MPs warn that UK military capabilities could be eroded without climate adaptation

Image credit: Crown Copyright

The Ministry of Defence (MoD) needs to adapt its operational capabilities and equipment for climate change amid a warming world or risk eroding the UK’s military capabilities, MPs have said.

In a new report, the Defence Committee said the Armed Forces would need to improve its ability to adapt to operate across increasingly demanding climatic conditions.

For example, military vehicles usually designed for temperatures up to 45°C have had to operate in Iraq and Afghanistan at well over 50°C. Warships, which have traditionally used the cooling effect of the seas to ensure engines operate effectively, are finding that the thermal blanketing effect of rising sea temperatures in the Persian Gulf is eroding the efficiency of existing naval engines.

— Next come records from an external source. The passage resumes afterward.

Definition RegisterService (impl : service) (srv : ServiceNode) (h : GRPCHandler W object)
  : GRPCHandler W object := foldl (register_method impl srv) h (sv_Methods srv).
End generated.

(** ** Lemmas *)
Lemma str_app_inj s1 s2 t1 t2 :
  String.length s1 = String.length s2 -> s1 +:+ t1 = s2 +:+ t2 -> s1 = s2 /\ t1 = t2.
Proof.
  revert s2. induction s1 as [|c s1 IH]; intros [|c' s2]; cbn; try done. intros [= Hl] [= -> E].
  destruct (IH s2 Hl E) as [-> ->]. done.
Qed.

Lemma str_map_length f s : String.length (str_map f s) = String.length s.
Proof. induction s; cbn; congruence. Qed.

(** What the protobuf codec transports: a value of the field's type, and nothing for a
    kind it does not know. *)
Definition proto_value (f : FieldNode) (v : fvalue) : Prop :=
  match tn_Kind (fn_Type f), v with
  | TypeInt32, FInt z => in_s 32 z
  | TypeInt64, FInt z => in_s 64 z
  | TypeString, FStr _ => True
  | (TypeInt32 | TypeInt64 | TypeString), _ => False
  | _, v => v = flat_zero f
  end.

Section lemmas.
Context (a : AST).

Definition codable (T : string) (x : fmessage) : Prop :=
  wf_fields (struct_fields a T) /\ Forall2 proto_value (struct_fields a T) x /\
  ProtoSize (struct_fields a T) (zip_with to_wire (struct_fields a T) x) < 2 ^ 63.

Lemma proto_value_fits fields x : Forall2 proto_value fields x ->
  Forall2 value_fits fields (zip_with to_wire fields x) /\
  zip_with from_wire (flat_zero <$> fields) (zip_with to_wire fields x) = x.
Proof.
  induction 1 as [|f v fields x Hv _ [IH1 IH2]]; [done|]. cbn. rewrite IH2.
  split; [constructor; [|done]|f_equal]; clear -Hv; unfold proto_value, value_fits, to_wire, flat_zero in *;
    destruct (tn_Kind (fn_Type f)), v; naive_solver.
Qed.

Lemma to_wire_zero fields : zip_with to_wire fields (flat_zero <$> fields) = Reset fields.
Proof.
  unfold Reset. induction fields as [|f fields IH]; [done|]. cbn. rewrite IH. f_equal.
  unfold to_wire, flat_zero, zero_value. by destruct (tn_Kind (fn_Type f)).
Qed.

(** The codec of a generated type. *)
Lemma object_roundtrip T x : codable T x ->
  exists data, object_Marshal a {| o_type := T; o_fields := x |} = Ok data /\
    object_Unmarshal a (new_object a T) data = Ok {| o_type := T; o_fields := x |}.
Proof.
  intros (Hwf & Hx & Hlen). destruct (proto_value_fits _ _ Hx) as [Hf Hback].
  unfold object_Marshal, object_Unmarshal, new_object. cbn [o_type o_fields].
  set (fields := struct_fields a T) in *. eexists. rewrite Marshal_encode. split; [done|].
  rewrite to_wire_zero. rewrite ProtoSize_length in Hlen.
  assert (Unmarshal fields (Reset fields) (encode fields (zip_with to_wire fields x)) = Ok (zip_with to_wire fields x))
    as -> by (apply (unmarshal_loop_ok _ [] fields [] (zip_with to_wire fields x)); [done|constructor|done|lia|done]).
  by rewrite Hback.
Qed.

Context {W : Type} (impl : service (W := W)) (srv : ServiceNode).

Definition is_path (m : MethodNode) (p : string) : Prop := p = pathDot a srv m \/ p = pathUnderscore a srv m.

Lemma path_name m m' p : is_path m p -> is_path m' p -> mn_Name m = mn_Name m'.
Proof.
  assert (forall p1 p2, String.length p1 = String.length p2 ->
    method_path p1 srv m = method_path p2 srv m' -> mn_Name m = mn_Name m') as H.
  { intros p1 p2 Hl [= E]. apply str_app_inj in E as [_ E]; [|done]. injection E as E.
    apply str_app_inj in E as [_ E]; [|done]. by injection E. }
  unfold is_path, pathDot, pathUnderscore. intros [-> | ->] [E|E]; apply H in E; try done;
    unfold ReplaceAll; by rewrite str_map_length.
Qed.

Lemma register_method_lookup h m p :
  (is_path m p -> gh_methods (register_method a impl srv h m) !! p = Some (method_info a impl m)) /\
  (~ is_path m p -> gh_methods (register_method a impl srv h m) !! p = gh_methods h !! p).
Proof.
  unfold is_path, register_method.
  assert (forall h' : GRPCHandler W object, gh_methods h' = gh_methods h ->
    gh_methods (RegisterMethod (pathDot a srv m) (method_info a impl m) h') =
    <[pathDot a srv m := method_info a impl m]> (gh_methods h)) as Hm by (intros h' E; cbn; by rewrite E).
  set (h1 := if has_route m then _ else _).
  assert (gh_methods h1 = gh_methods h) as E1 by (unfold h1; by destruct (has_route m)).
  case_bool_decide as Hsame; cbn [negb]; rewrite ?(Hm _ E1).
  - split; [intros [->| ->]; rewrite ?Hsame; apply lookup_insert_eq|].
    intros Hn. apply lookup_insert_ne. naive_solver.
  - cbn [gh_methods RegisterMethod]. rewrite E1. split; intros Hp.
    + destruct (decide (p = pathUnderscore a srv m)) as [->|]; [apply lookup_insert_eq|].
      rewrite lookup_insert_ne by done. destruct Hp as [-> |]; [apply lookup_insert_eq|done].
    + rewrite !lookup_insert_ne; [done|naive_solver..].
Qed.
(* ===== verification/NodeClient.v ===== *)
(** * The generated TypeScript client ([compiler/codegen/node_generator.go]) and the server

    What the printed client class does: the request of a method, the unary call, and the
    loop that reads server-sent events, on top of the Go server ([GrpcHandler],
    [Service]).  [baseUrl] is the origin of the server and [config.headers] is empty.

    The pieces of a response body are texts: the streaming [TextDecoder] returns pieces
    of the decoded text, cut anywhere.  [trim] and the indices of a string are modelled on
    ASCII text. *)
From S2P Require Import Prelude GoStrings Errors Context Http Compression Streams Routing GrpcHandler.
From S2P Require Import Ast Wire FlatBuf GoText GenGo GenNode OpenApi Json Service.

(** ** Requests *)
Definition client_path (svc : ServiceNode) (method : MethodNode) : string :=
  if bool_decide (mn_RESTPath method = "") then "/v1." +:+ sv_Name svc +:+ "/" +:+ mn_Name method
  else mn_RESTPath method.

Definition client_headers (streaming : bool) : Header :=
  (if streaming then <["Accept" := ["text/event-stream"]]> else id) {["Content-Type" := ["application/json"]]}.

Definition client_request (svc : ServiceNode) (method : MethodNode) (req : bytes) : Request := {|
  r_method := "POST"; r_path := client_path svc method; r_query := ∅;
  r_header := client_headers (mn_ServerStreaming method); r_remote := ""; r_ctx := Background;
  r_body := {| b_data := req; b_end := None |} |}.

(** ** The classes of the messages *)

(** An object of a generated class: the values of its own properties. *)
Abbreviation js_object := (gmap string jvalue).

Definition js_default (f : FieldNode) : jvalue :=
  match tn_Kind (fn_Type f) with
  | TypeInt32 | TypeInt64 => VNum "0"
  | TypeBool => VBool false
  | TypeString => VString ""
  | _ => VNull
  end.
Lemma received_typed fields x gs y : Forall has_code gs -> Forall2 thrift_value fields x -> Forall2 thrift_value gs y ->
  Forall2 thrift_value gs (zip_with (received_value fields x) gs y).
Proof.
  intros Hc Hx. induction 1 as [|g o gs y Ho _ IH]; [done|]. apply Forall_cons in Hc as [Hg Hc]. cbn [zip_with]. constructor; [|by apply IH].
  unfold received_value. destruct (List.find _ _) as [[f v]|] eqn:E; [|done]. apply List.find_some in E as [Hin E]. cbn in E.
  apply andb_true_iff in E as [E1 E2]. apply Z.eqb_eq in E1, E2. apply (same_code f g v); try done.
  apply list_elem_of_In, list_elem_of_lookup in Hin as [i Hi]. apply lookup_zip_with_Some in Hi as (f' & v' & [= <- <-] & Hf & Hv).
  by apply (Forall2_lookup_lr _ _ _ _ _ _ Hx Hf Hv).
Qed.

Lemma zero_typed gs : Forall has_code gs -> Forall2 thrift_value gs (flat_zero <$> gs).
Proof.
  induction 1 as [|g gs [Hid Hg] _ IH]; [constructor|]. constructor; [|done]. split; [done|]. unfold flat_zero. by destruct (tn_Kind (fn_Type g)).
Qed.

Section laws.
Context {P : Type} `{ProtocolLaws P}.

Lemma write_value_ok f v : thrift_value f v -> adds_items holds (thrift_write_value f v) [value_item f v].
Proof.
  intros [_ Hv]. unfold thrift_write_value, value_item. destruct (tn_Kind (fn_Type f)), v; try done;
    [by apply write_i32|by apply write_i64|by apply write_string].
Qed.
(** [if field_num == 1: ... elif field_num == 2: ...], by position. *)
Definition py_field (fields : list FieldNode) (field_num : Z) : option (nat * FieldNode) :=
  if 1 <=? field_num then
    match fields !! Z.to_nat (field_num - 1) with
    | Some f => Some (Z.to_nat (field_num - 1), f)
    | None => None
    end
  else None.

Definition py_skip (buf : bytes) (wire_type idx : Z) : res py_error Z :=
  if wire_type =? 0 then let? (_, idx) := py_read_varint buf idx in Ok idx
  else if wire_type =? 2 then let? (l, idx) := py_read_varint buf idx in Ok (idx + l)
  else if wire_type =? 5 then Ok (idx + 4)
  else if wire_type =? 1 then Ok (idx + 8)
  else Ok idx.

(** ** [from_proto] *)
Definition py_default (f : FieldNode) : pvalue :=
  match tn_Kind (fn_Type f) with
  | TypeString => PStr []
  | TypeBool => PBool false
  | TypeDouble => PFloat (replicate 8 x00)
  | TypeBinary => PBytes []
  | _ => PInt 0
  end.

Section decoder.
Context (utf8 : bytes -> bool).

(** The branch of a known field; [None] keeps the default. *)
Definition py_known (buf : bytes) (f : FieldNode) (idx : Z) : res py_error (option pvalue * Z) :=
  match tn_Kind (fn_Type f) with
  | TypeInt32 | TypeInt64 => let? (v, idx) := py_read_varint buf idx in Ok (Some (PInt v), idx)
  | TypeBool => let? (v, idx) := py_read_varint buf idx in Ok (Some (PBool (negb (v =? 0))), idx)
  | TypeDouble =>
      let raw := py_slice buf idx 8 in
      if (length raw =? 8)%nat then Ok (Some (PFloat raw), idx + 8) else Err StructError
  | TypeString =>
      let? (len, idx) := py_read_varint buf idx in
      let s := py_slice buf idx len in
      if utf8 s then Ok (Some (PStr s), idx + len) else Err UnicodeDecodeError
  | TypeBinary =>
      let? (len, idx) := py_read_varint buf idx in Ok (Some (PBytes (py_slice buf idx len)), idx + len)
  | _ => let? (_, idx) := py_read_varint buf idx in Ok (None, idx)
  end.
(* ===== verification/Resolver.v ===== *)
(** * Service discovery ([runtimes/go/resolver.go], [resolver_dns.go], [resolver_consul.go])

    [Resolver] is the interface; the DNS and HTTP lookups are parameters.  The last
    part composes a resolver with any balancer, as a client does. *)
From S2P Require Import Prelude GoStrings Errors Balancer.

Class Resolver (R : Type) := { Resolve : string -> R -> res error (list string) }.

(** ** Static table *)
Record StaticResolver := { sr_targets : gmap string (list string) }.

Definition NewStaticResolver : StaticResolver := {| sr_targets := ∅ |}.

Definition sr_Register (serviceName : string) (addresses : list string) (r : StaticResolver) : StaticResolver :=
  {| sr_targets := <[serviceName := addresses]> (sr_targets r) |}.

Definition sr_Resolve (serviceName : string) (r : StaticResolver) : res error (list string) :=
  match sr_targets r !! serviceName with
  | Some addrs => Ok addrs
  | None => Err (ErrorString ("service " +:+ serviceName +:+ " not found in resolver targets"))
  end.

#[export] Instance static_resolver : Resolver StaticResolver := {| Resolve := sr_Resolve |}.

(** ** DNS *)
Record CoreDNSResolver := { cd_Namespace : string }.
Record DNSResolver := mkDNSResolver {}.

Section dns.
(** [net.LookupHost] and [net.Resolver.LookupSRV] (targets and ports). *)
Variable LookupHost : string -> res error (list string).
Variable LookupSRV : string -> res error (list (string * Z)).

Definition fqdn (serviceName : string) (k : CoreDNSResolver) : string :=
  if bool_decide (cd_Namespace k <> "")
  then serviceName +:+ "." +:+ cd_Namespace k +:+ ".svc.cluster.local" else serviceName.

Definition cd_Resolve (serviceName : string) (k : CoreDNSResolver) : res error (list string) :=
  LookupHost (fqdn serviceName k).

Definition dns_Resolve (target : string) (r : DNSResolver) : res error (list string) :=
  match LookupSRV target with
  | Ok ((_ :: _) as srvs) => Ok ((fun '(host, port) => host +:+ ":" +:+ Itoa port) <$> srvs)
  | _ => LookupHost target
  end.
End dns.

(** ** Consul *)
Record consulServiceEntry := { ce_Address : string; ce_ServiceAddress : string; ce_ServicePort : Z }.
Record ConsulResolver := { cr_address : string }.

Section consul.
(** [http.Client.Get] with the JSON decoder: the status code and the decoded body. *)
Variable http_Get : string -> res error (Z * res error (list consulServiceEntry)).
(** [%q] *)
Variable Quote : string -> string.

Definition entry_addr (e : consulServiceEntry) : list string :=
  let addr := if bool_decide (ce_ServiceAddress e = "") then ce_Address e else ce_ServiceAddress e in
  if bool_decide (addr <> "") then [addr +:+ ":" +:+ Itoa (ce_ServicePort e)] else [].

Definition consul_Resolve (serviceName : string) (r : ConsulResolver) : res error (list string) :=
  match http_Get (cr_address r +:+ "/v1/catalog/service/" +:+ serviceName) with
  | Err e => Err e
  | Ok (status, body) =>
      if negb (status =? 200) then Err (ErrorString ("consul catalog API returned status " +:+ Itoa status))
      else
        match body with
        | Err e => Err e
        | Ok entries =>
            match entries ≫= entry_addr with
            | [] => Err (ErrorString ("no active instances discovered for service " +:+ Quote serviceName))
            | addrs => Ok addrs
            end
        end
  end.
End consul.

(** ** A client: resolve, then choose *)
Definition pick {R B} `{Resolver R} `{Balancer B} (serviceName : string) (r : R) (b : B) : B * res error string :=
  match Resolve serviceName r with
  | Err e => (b, Err e)
  | Ok targets => Next targets b
  end.

(** ** Properties *)

(** Whatever the resolver and the balancer, a client that resolves and chooses gets one
    of the resolved addresses, the resolver's own error, or, for an empty list of
    addresses, the balancer's error; it never gets an address that was not resolved. *)
Theorem pick_is_resolved {R B} `{Resolver R} `{Balancer B} (serviceName : string) (r : R) (b : B) :
  bal_ok b ->
  match Resolve serviceName r with
  | Err e => pick serviceName r b = (b, Err e)
  | Ok [] => pick serviceName r b = (b, Err ErrNoTargets)
  | Ok (t :: ts) => exists s, snd (pick serviceName r b) = Ok s /\ s ∈ t :: ts
  end.
Proof.
  intros Hb. unfold pick. destruct (Resolve serviceName r) as [[|t ts]|e]; [apply Next_empty| |done].
  by apply balancer_member.
Qed.

(** With Consul an empty answer is an error of the resolver, and every resolved address
    is the service address of a catalog entry (the node address when the entry has
    none) and its port. *)
Theorem consul_addresses http_Get Quote (serviceName : string) (r : ConsulResolver) (addrs : list string) :
  consul_Resolve http_Get Quote serviceName r = Ok addrs ->
  addrs <> [] /\ exists entries,
    http_Get (cr_address r +:+ "/v1/catalog/service/" +:+ serviceName) = Ok (200, Ok entries) /\
    forall a, a ∈ addrs -> exists e host, e ∈ entries /\ host <> "" /\ a = host +:+ ":" +:+ Itoa (ce_ServicePort e) /\
      (host = ce_ServiceAddress e \/ (ce_ServiceAddress e = "" /\ host = ce_Address e)).
Proof.
  unfold consul_Resolve. destruct (http_Get _) as [[status body]|e]; [|done].
  destruct (Z.eqb_spec status 200) as [->|]; [|done]. cbn [negb]. destruct body as [entries|]; [|done].
  destruct (entries ≫= entry_addr) as [|a0 rest] eqn:E; [done|]. intros [= <-]. split; [done|].
  exists entries. split; [done|]. intros a Ha. rewrite <- E in Ha. apply list_elem_of_bind in Ha as (e & Ha & He).
  unfold entry_addr in Ha. case_bool_decide as Hs; case_bool_decide as Hn; (apply list_elem_of_singleton in Ha as -> || by apply elem_of_nil in Ha).
  - exists e, (ce_Address e). split_and!; auto.
  - exists e, (ce_ServiceAddress e). split_and!; auto.
Qed.
Lemma items_copy_ok h l h' l' : Forall (service_wf h) l -> copy_items h l = (h', l') ->
  grown h h' (⋃ (service_refs <$> l')) /\ Forall (service_wf h') l' /\ service_value h' <$> l' = service_value h <$> l.
Proof.
  revert h l'. induction l as [|s l IH]; intros h l' Hwf; cbn [copy_items].
  { intros [= <- <-]. split; [apply grown_refl|]. split; [constructor|done]. }
  apply Forall_cons in Hwf as [Hs Hl].
  destruct (Service_DeepCopyInto h s) as [h1 s1] eqn:E1. destruct (service_copy_ok h s h1 s1 Hs E1) as (G1 & W1 & V1).
  destruct (copy_items h1 l) as [h2 l2] eqn:E2. intros [= <- <-].
  assert (Forall (service_wf h1) l) as Hl1 by (eapply Forall_impl; [exact Hl|]; intros x Hx; by apply (service_frame h h1 x Hx (proj1 G1))).
  destruct (IH h1 l2 Hl1 E2) as (G2 & W2 & V2). destruct (service_frame h1 h2 s1 W1 (proj1 G2)) as [W1' V1'].
  split; [|split].
  - cbn. by eapply grown_trans.
  - by constructor.
  - rewrite !fmap_cons, V1', V1, V2. f_equal. apply list_fmap_ext. intros i x Hx.
    apply (service_frame h h1 x); [|apply G1]. by eapply Forall_lookup_1.
Qed.

Lemma items_dom h l : list_wf h l -> list_refs h l ⊆ dom h.
Proof.
  intros (Hm & Hi & Hs). unfold list_refs. pose proof (meta_wf_refs _ _ Hm).
  assert (forall p, Items l = Some p -> p ∈ dom h) by (intros p [v Hv]%Hi; by eapply elem_of_dom_2).
  assert (⋃ (service_refs <$> items h l) ⊆ dom h).
  { revert Hs. generalize (items h l). intros its Hs. induction Hs as [|s ss Hs _ IH]; cbn; [set_solver|]. apply service_refs_dom in Hs. set_solver. }
  unfold refs_opt. destruct (Items l); set_solver.
Qed.

(** A value is decided by the memory it refers to. *)
Lemma service_local (h h' : heap) s : (forall l, l ∈ service_refs s -> h' !! l = h !! l) -> service_value h' s = service_value h s.
Proof.
  intros Hl. unfold service_value, service_refs, refs_opt in *. rewrite (meta_local h h') by set_solver.
  destruct (Replicas (Spec s)) as [p|], (Conditions (Status s)) as [q|]; cbn; rewrite ?(Hl p), ?(Hl q) by set_solver; done.
Qed.

Lemma list_local (h h' : heap) l : (forall p, p ∈ list_refs h l -> h' !! p = h !! p) -> list_value h' l = list_value h l.
Proof.
  intros Hl. unfold list_value. rewrite (meta_local h h') by (unfold list_refs in Hl; set_solver).
  assert (items h' l = items h l) as ->.
  { unfold items, list_refs in *. destruct (Items l) as [p|]; [|done]. rewrite Hl; [done|]. cbn. set_solver. }
  f_equal. apply list_fmap_ext. intros i s Hs. apply service_local. intros p Hp. apply Hl. unfold list_refs.
  apply elem_of_union_r. apply elem_of_union_list. exists (service_refs s). split; [|done]. apply list_elem_of_fmap. exists s. split; [done|]. by eapply list_elem_of_lookup_2.
Qed.

(** C38: the deep copy of a list is equal to it and independent of it.  The copy has the
    same metadata, the same items with the same specifications and the same conditions;
    everything it refers to was allocated for it; whatever is then written through either
    of the two, the other keeps its value. *)
Theorem deep_copy_independent (h h' : heap) (l l' : HelixServiceList) :
  list_wf h l -> List_DeepCopyObject h (Some l) = (h', Some (OList l')) ->
  list_value h' l' = list_value h l /\ list_refs h' l' ## dom h /\
  (forall h2, (forall p, p ∉ list_refs h' l' -> h2 !! p = h' !! p) -> list_value h2 l = list_value h l) /\
  (forall h2, (forall p, p ∉ list_refs h l -> h2 !! p = h' !! p) -> list_value h2 l' = list_value h l).
Proof.
  intros Hwf. unfold List_DeepCopyObject, List_DeepCopy, DeepCopy.
  destruct (List_DeepCopyInto h l) as [h0 l0] eqn:E. intros [= -> ->].
  pose proof (items_dom _ _ Hwf) as Hd. pose proof Hwf as (Hm & Hi & Hs). revert E. unfold List_DeepCopyInto.
  destruct (meta_copy h (ListMeta l)) as [h1 m] eqn:E1. destruct (meta_copy_ok h _ h1 m Hm E1) as (G1 & W1 & V1).
  assert (list_value h' l' = list_value h l /\ grown h h' (list_refs h' l') -> list_value h' l' = list_value h l /\ list_refs h' l' ## dom h /\
    (forall h2, (forall p, p ∉ list_refs h' l' -> h2 !! p = h' !! p) -> list_value h2 l = list_value h l) /\
    (forall h2, (forall p, p ∉ list_refs h l -> h2 !! p = h' !! p) -> list_value h2 l' = list_value h l)) as Hmain.
  { intros [HV (Hsub & Hdis & Hin)]. split_and!; [done|done| |].
    - intros h2 Hh2. apply list_local. intros p Hp. assert (p ∈ dom h) as [c Hc]%elem_of_dom by set_solver.
      rewrite Hh2 by (set_solver). rewrite Hc. by eapply lookup_weaken.
    - intros h2 Hh2. rewrite <- HV. apply list_local. intros p Hp. apply Hh2. set_solver. }
  destruct (Items l) as [p|] eqn:Ep.
  - destruct (Hi p eq_refl) as [v Hv].
    assert (items h l = v) as Ev by (unfold items; by rewrite Ep, Hv). rewrite Ev in Hs.
    rewrite (at_frame h h1 p _ (proj1 G1) Hv). destruct (copy_items h1 v) as [h2 v2] eqn:E2.
    assert (Forall (service_wf h1) v) as Hs1 by (eapply Forall_impl; [exact Hs|]; intros x Hx; by apply (service_frame h h1 x Hx (proj1 G1))).
    destruct (items_copy_ok h1 v h2 v2 Hs1 E2) as (G2 & W2 & V2).
    destruct (alloc (CItems v2) h2) as [h3 q] eqn:E3. apply alloc_grown in E3 as [G3 Hq]. intros [= <- <-]. apply Hmain.
    assert (items h3 {| ltm := ltm l; ListMeta := m; Items := Some q |} = v2) as Ev3 by (unfold items; cbn; by rewrite Hq).
    destruct (meta_frame h1 h3 m W1) as [_ Vm]; [etrans; [apply G2|apply G3]|]. split.
    + unfold list_value. rewrite Ev3, Ev, Ep. cbn [ltm ListMeta Items]. rewrite Vm, V1. f_equal.
      transitivity (service_value h2 <$> v2).
      { apply list_fmap_ext. intros i x Hx. apply (service_frame h2 h3 x); [by eapply Forall_lookup_1|apply G3]. }
      rewrite V2. apply list_fmap_ext. intros i x Hx. apply (service_frame h h1 x); [by eapply Forall_lookup_1|apply G1].
    + unfold list_refs. rewrite Ev3. cbn [ListMeta Items refs_opt].
      replace (meta_refs m ∪ {[q]} ∪ ⋃ (service_refs <$> v2)) with (meta_refs m ∪ (⋃ (service_refs <$> v2) ∪ {[q]})) by set_solver.
      eapply grown_trans; [exact G1|]. by eapply grown_trans.
  - intros [= <- <-]. apply Hmain. split.
    + unfold list_value, items. cbn. rewrite Ep, V1. done.
    + unfold list_refs, items. cbn. by rewrite !union_empty_r_L.
Qed.
End types.

(** ** A list in memory

    Metadata with one pointer, as the grace period of a deletion. *)
Definition pointer_copy {Condition} (h : gmap loc (cell (Meta := option loc) (Condition := Condition))) (m : option loc)
  : gmap loc (cell (Meta := option loc) (Condition := Condition)) * option loc :=
  match m with
  | None => (h, None)
  | Some p => let '(h, l) := alloc (CInt match h !! p with Some (CInt v) => v | _ => 0 end) h in (h, Some l)
  end.

Lemma pointer_copy_ok {Condition} (h : gmap loc (cell (Meta := option loc) (Condition := Condition))) m h' m' :
  (forall l, m = Some l -> int_at h l) -> pointer_copy h m = (h', m') ->
  grown h h' (refs_opt m') /\ (forall l, m' = Some l -> int_at h' l) /\ (h' !!.) <$> m' = (h !!.) <$> m.
Proof.
  intros Hwf. unfold pointer_copy. destruct m as [p|].
  - destruct (Hwf p eq_refl) as [z Hz]. rewrite Hz. destruct (alloc (CInt z) h) as [h1 l] eqn:Ea. intros [= <- <-].
    apply alloc_grown in Ea as [Hg Hl]. cbn. split; [done|]. split; [|by rewrite Hl, Hz]. intros ? [= <-]. by exists z.
  - intros [= <- <-]. split; [apply grown_refl|done].
Qed.

Definition sample_heap : gmap loc (cell (Meta := option loc) (Condition := string)) :=
  {[0%nat := CInt 30; 1%nat := CInt 3; 2%nat := CConditions ["Available"];
    3%nat := CItems [{| tm := {| Kind := "HelixService"; APIVersion := "v1alpha1" |}; ObjectMeta := Some 0%nat;
      Spec := {| Replicas := Some 1%nat; Image := "svc:1"; EnableEBPFBypass := true; RateLimit := 200; VaultSecretPath := "" |};
      Status := {| Conditions := Some 2%nat |} |}]]}.
Definition sample_list : HelixServiceList (Meta := option loc) :=
  {| ltm := {| Kind := "HelixServiceList"; APIVersion := "v1alpha1" |}; ListMeta := None; Items := Some 3%nat |}.

(** Scaling the copy does not scale the original. *)
Lemma deep_copy_independent_witness :
  let '(h', l') := List_DeepCopyInto pointer_copy sample_heap sample_list in
  List_DeepCopyObject pointer_copy sample_heap (Some sample_list) = (h', Some (OList l')) /\
  list_value (fun (h : gmap loc _) m => (h !!.) <$> m) h' l' = list_value (fun (h : gmap loc _) m => (h !!.) <$> m) sample_heap sample_list /\
  list_value (fun (h : gmap loc _) m => (h !!.) <$> m) (<[5%nat := CInt 9]> h') sample_list
    = list_value (fun (h : gmap loc _) m => (h !!.) <$> m) sample_heap sample_list.
Proof.
  destruct (List_DeepCopyInto pointer_copy sample_heap sample_list) as [h' l'] eqn:E.
  destruct (deep_copy_independent (Meta := option loc) (Condition := string) pointer_copy refs_opt (fun (h : gmap loc _) m => (h !!.) <$> m)
    (fun h m => forall l, m = Some l -> int_at h l)) with (h := sample_heap) (h' := h') (l := sample_list) (l' := l') as (H1 & H2 & H3 & _).
  - intros. by apply pointer_copy_ok.
  - intros h h2 m Hm Hs l Hl. destruct (Hm l Hl) as [z Hz]. exists z. by eapply lookup_weaken.
  - intros h h2 m Hl. destruct m as [p|]; [|done]. cbn. by rewrite Hl by (cbn; set_solver).
  - intros h m Hm. destruct m as [p|]; [|set_solver]. destruct (Hm p eq_refl) as [z Hz]. cbn. apply elem_of_dom_2 in Hz. set_solver.
  - split; [done|]. split; [intros p [= <-]; by eexists|]. repeat constructor; try (by intros ? [= <-]; eexists).
  - unfold List_DeepCopyObject, List_DeepCopy, DeepCopy. rewrite E. reflexivity.
  - split; [unfold List_DeepCopyObject, List_DeepCopy, DeepCopy; rewrite E; reflexivity|]. split; [exact H1|]. apply H3. intros p Hp. apply lookup_insert_ne. intros <-. apply Hp. revert E. vm_compute. intros [= <- <-]. reflexivity.
Defined.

According to the report, retrofitting existing ships to operate in disruptive ice would be expensive, and it is probably too late to fit strengthened bows to the yet-to-be-built Type 26 Batch 2 City-class frigates.

However, the design of the future Type 83 destroyers, which are planned replacements in the late 2030s for the existing Type 45s, is still at a very early stage and it would be possible to add that requirement.

The effect of extreme temperatures on personnel, whether on exercises or operationally deployed, will also be increasingly important to manage alongside other impacts.

A particular concern for military planners is the melting of the ice caps, the report said.

Scientists predict that in 15-20 years the Arctic will be open water in the summer, and countries have already begun exploring the area for critical minerals. By 2040, the world is expected to need four times as many of these for clean energy technologies as it does today.

The depletion of the Arctic land mass will also see it being used as a route for international trade, but Russia has declared its intent to treat the region as its own internal sea, potentially restricting access. There is also concern that the current ban on exploiting the resources of the Antarctic could be under threat, driving future competition and potential conflict.

As well as adapting the Armed Forces in response to climate change, Defence also needs to respond to the government’s efforts to reduce the UK’s carbon emissions to net zero by 2050, the report said.

“We find in this report that Defence can do much more to measure and reduce its carbon emissions – without eroding military capability,” the MPs stated.

Defence has access to around 1.8 per cent of the UK land mass across the defence estate – reducing emissions could be achieved in the short term by accelerating the fitting of existing low-carbon technologies such as solar, wind, heat pumps and improved building insulation.

The report urges the MoD to appoint a dedicated climate change director who would focus on coordinating carbon reductions across the whole of Defence, including holding separate commands and organisations to account for progress in reducing emissions.